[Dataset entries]
● ● ●
Lemma chunks_of_nil : chunks_of [] = [].
Proof. reflexivity. Qed.

End Chunking.

(** ** Frame codec *)

Section Codec.
Local Open Scope Z_scope.

Lemma low_byte v : Z.land v 255 = v mod 256.
Proof. change 255 with (Z.ones 8). now rewrite Z.land_ones by lia. Qed.

Lemma le_bytes_eq v :
  le_bytes v = [v mod 256; (v / 2 ^ 8) mod 256; (v / 2 ^ 16) mod 256; (v / 2 ^ 24) mod 256].
Proof.
  unfold le_bytes. rewrite !low_byte, !Z.shiftr_div_pow2 by lia. reflexivity.
Qed.

Lemma le_bytes_length v : length (le_bytes v) = 4%nat.
Proof. reflexivity. Qed.

Lemma le_bytes_range v b : In b (le_bytes v) -> 0 <= b < 256.
Proof.
  rewrite le_bytes_eq. simpl.
  intros [<- | [<- | [<- | [<- | []]]]]; apply Z.mod_pos_bound; lia.
Qed.

Lemma le_value_le_bytes v : 0 <= v < 2 ^ 32 -> le_value (le_bytes v) = v.
Proof.
  intros Hv. rewrite le_bytes_eq. cbn [le_value].
  change (2 ^ 8) with 256. change (2 ^ 16) with 65536. change (2 ^ 24) with 16777216.
  change (2 ^ 32) with 4294967296 in Hv.
  Z.div_mod_to_equations. lia.
Qed.

Lemma struct_pack_I_ok v w : 0 <= v < 2 ^ 32 -> struct_pack_I v w = (Ok (le_bytes v), w).
Proof.
  intros Hv. unfold struct_pack_I.
  replace ((0 <=? v) && (v <? 2 ^ 32)) with true; [reflexivity|].
  symmetry. apply andb_true_iff. split; [apply Z.leb_le | apply Z.ltb_lt]; lia.
Qed.

Lemma magic_bytes_eq : le_bytes MAGIC_WORD = [0xEF; 0xBE; 0xAD; 0xDE].
Proof. reflexivity. Qed.

End Codec.

(** ** What a computation does to the line, in every world *)

Section Emission.

Lemma emits_ret {A} (a : A) : emits (ret a) [] (eq a).
Proof. intros w. exists []. simpl. now rewrite app_nil_r. Qed.

Lemma emits_raise {A} (e : exn) full (Q : A -> Prop) :
  not_exit e -> emits (raise e) full Q.
Proof.
  intros He w. exists []. simpl. rewrite app_nil_r.
  split; [reflexivity | split; [apply prefix_nil | assumption]].
Qed.

Lemma emits_bind {A B} (m : M A) (k : A -> M B) f1 f2 Q1 Q2 :
  emits m f1 Q1 -> (forall a, Q1 a -> emits (k a) f2 Q2) ->
  emits (bind m k) (f1 ++ f2) Q2.
Proof.
  intros Hm Hk w. unfold bind.
  destruct (Hm w) as (evs1 & Ht & Hr).
  destruct (m w) as [[a | e] w1]; simpl in *.
  - destruct Hr as [-> Qa].
    destruct (Hk a Qa w1) as (evs2 & Ht2 & Hr2).
    exists (f1 ++ evs2). rewrite Ht2, Ht, app_assoc. split; [reflexivity|].
    destruct (fst (k a w1)).
    + destruct Hr2 as [-> ?]. auto.
    + destruct Hr2 as [Hp ?]. split; [now apply prefix_app | assumption].
  - exists evs1. destruct Hr as [Hp ?].
    split; [assumption | split; [now apply prefix_app_r | assumption]].
Qed.

Lemma emits_weaken {A} (m : M A) full (Q Q' : A -> Prop) :
  emits m full Q -> (forall a, Q a -> Q' a) -> emits m full Q'.
Proof.
  intros Hm HQ w. destruct (Hm w) as (evs & Ht & Hr). exists evs.
  split; [assumption|]. destruct (fst (m w)); [|assumption].
  destruct Hr. auto.
Qed.

(** Sequencing when the first step is silent. *)
Lemma emits_silent_bind {A B} (m : M A) (k : A -> M B) full Q1 Q2 :
  emits m [] Q1 -> (forall a, Q1 a -> emits (k a) full Q2) ->
  emits (bind m k) full Q2.
Proof. intros Hm Hk. apply (emits_bind m k [] full Q1 Q2); assumption. Qed.

Lemma emits_get {A} (f : world -> A) : emits (get f) [] (fun _ => True).
Proof. intros w. exists []. simpl. now rewrite app_nil_r. Qed.

Lemma emits_print msg : emits (print msg) [] (fun _ => True).
Proof. intros w. exists []. simpl. now rewrite app_nil_r. Qed.

Lemma emits_emit e : emits (emit e) [e] (fun _ => True).
Proof. intros w. exists [e]. simpl. auto. Qed.

Lemma emits_blocking : emits blocking [] (fun _ => True).
Proof.
  intros w. exists []. unfold blocking. rewrite app_nil_r.
  destruct (interrupts w) as [|[|] l]; simpl; auto.
Qed.

Lemma emits_serial_call : emits serial_call [] (fun _ => True).
Proof.
  unfold serial_call. eapply emits_silent_bind; [apply emits_blocking|].
  intros _ _ w. exists []. rewrite app_nil_r.
  destruct (link_faults w) as [|[|] l]; simpl; auto.
Qed.

Lemma emits_sleep ms : emits (sleep ms) [EvSleep ms] (fun _ => True).
Proof.
  unfold sleep. eapply emits_silent_bind; [apply emits_blocking|].
  intros _ _. apply emits_emit.
Qed.

Lemma emits_serial_write data : emits (serial_write data) [EvWrite data] (fun _ => True).
Proof.
  unfold serial_write. eapply emits_silent_bind; [apply emits_serial_call|].
  intros _ _. apply emits_emit.
Qed.

Lemma emits_serial_flush : emits serial_flush [EvFlush] (fun _ => True).
Proof.
  unfold serial_flush. eapply emits_silent_bind; [apply emits_serial_call|].
  intros _ _. apply emits_emit.
Qed.

Lemma emits_require_connected : emits require_connected [] (fun _ => True).
Proof.
  intros w. exists []. unfold require_connected, bind, get. rewrite app_nil_r.
  destruct (serial_port w) as [[[|] t]|]; simpl; auto.
Qed.

Lemma emits_send_bytes data :
  emits (send_bytes data) [EvWrite data; EvFlush] (fun _ => True).
Proof.
  unfold send_bytes.
  eapply emits_silent_bind; [apply emits_require_connected|]. intros _ _.
  apply (emits_bind _ _ [EvWrite data] [EvFlush] _ _ (emits_serial_write data)).
  intros _ _. apply emits_serial_flush.
Qed.

Lemma emits_struct_pack_I v : emits (struct_pack_I v) [] (eq (le_bytes v)).
Proof.
  unfold struct_pack_I. destruct (_ && _).
  - apply emits_ret.
  - now apply emits_raise.
Qed.

(** A header frame: the little-endian word, a flush, the settle delay. *)
Lemma emits_frame msg v :
  emits (print msg ;;; bs <- struct_pack_I v ;; send_bytes bs ;;; sleep 100)
        (frame_events (le_bytes v)) (fun _ => True).
Proof.
  eapply emits_silent_bind; [apply emits_print|]. intros _ _.
  eapply emits_silent_bind; [apply emits_struct_pack_I|]. intros bs <-.
  apply (emits_bind _ _ [EvWrite (le_bytes v); EvFlush] [EvSleep 100] _ _
           (emits_send_bytes _)).
  intros _ _. apply emits_sleep.
Qed.

Lemma emits_send_magic_word :
  emits send_magic_word (frame_events (le_bytes MAGIC_WORD)) (fun _ => True).
Proof. apply emits_frame. Qed.

Lemma emits_send_program_size size :
  emits (send_program_size size) (frame_events (le_bytes (Z.of_nat size))) (fun _ => True).
Proof. apply emits_frame. Qed.

Lemma emits_send_load_address address :
  emits (send_load_address address) (frame_events (le_bytes address)) (fun _ => True).
Proof. apply emits_frame. Qed.

Lemma emits_for_each {A} (xs : list A) (body : A -> M unit) (f : A -> list event) :
  (forall x, emits (body x) (f x) (fun _ => True)) ->
  emits (for_each xs body) (flat_map f xs) (fun _ => True).
Proof.
  intros Hbody. induction xs as [|x xs IH]; simpl.
  - eapply emits_weaken; [apply emits_ret | auto].
  - eapply emits_bind; [apply Hbody | intros _ _; apply IH].
Qed.

Lemma emits_py_truediv a b : emits (py_truediv a b) [] (fun _ => True).
Proof.
  unfold py_truediv. destruct b.
  - now apply emits_raise.
  - eapply emits_weaken; [apply emits_ret | auto].
Qed.

Lemma flat_map_fmap {A B C} (g : A -> B) (f : B -> list C) (xs : list A) :
  flat_map f (map g xs) = flat_map (fun x => f (g x)) xs.
Proof. induction xs as [|x xs IH]; simpl; [reflexivity | now rewrite IH]. Qed.

Lemma emits_send_program_data data :
  emits (send_program_data data) (flat_map chunk_events (chunks_of data)) (fun _ => True).
Proof.
  unfold send_program_data.
  eapply emits_silent_bind; [apply emits_print|]. intros _ _.
  rewrite <- (app_nil_r (flat_map _ _)).
  eapply emits_bind; [|intros _ _; apply emits_print].
  unfold chunks_of. rewrite flat_map_fmap.
  apply emits_for_each. intros i. unfold chunk_events.
  apply (emits_bind _ _ [EvWrite _; EvFlush] [EvSleep 10] _ _ (emits_send_bytes _)).
  intros _ _.
  eapply emits_silent_bind; [apply emits_py_truediv|]. intros ratio _.
  eapply emits_silent_bind; [apply emits_print|]. intros _ _.
  apply emits_sleep.
Qed.

(** Header frames and data chunks, in the order [upload_program] sends them. *)
Lemma emits_transfer payload address :
  emits (send_magic_word ;;;
         send_program_size (length payload) ;;;
         send_load_address address ;;;
         send_program_data payload)
        (transfer_events payload address) (fun _ => True).
Proof.
  unfold transfer_events, header_events. rewrite <- !app_assoc.
  eapply emits_bind; [apply emits_send_magic_word|]. intros _ _.
  eapply emits_bind; [apply emits_send_program_size|]. intros _ _.
  eapply emits_bind; [apply emits_send_load_address|]. intros _ _.
  apply emits_send_program_data.
Qed.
● ● ●
PROBLEM DESCRIPTION ::
Looking at the records above, in how many lines does the word "exists" occur? Reply with the number alone.

RESULT ::
11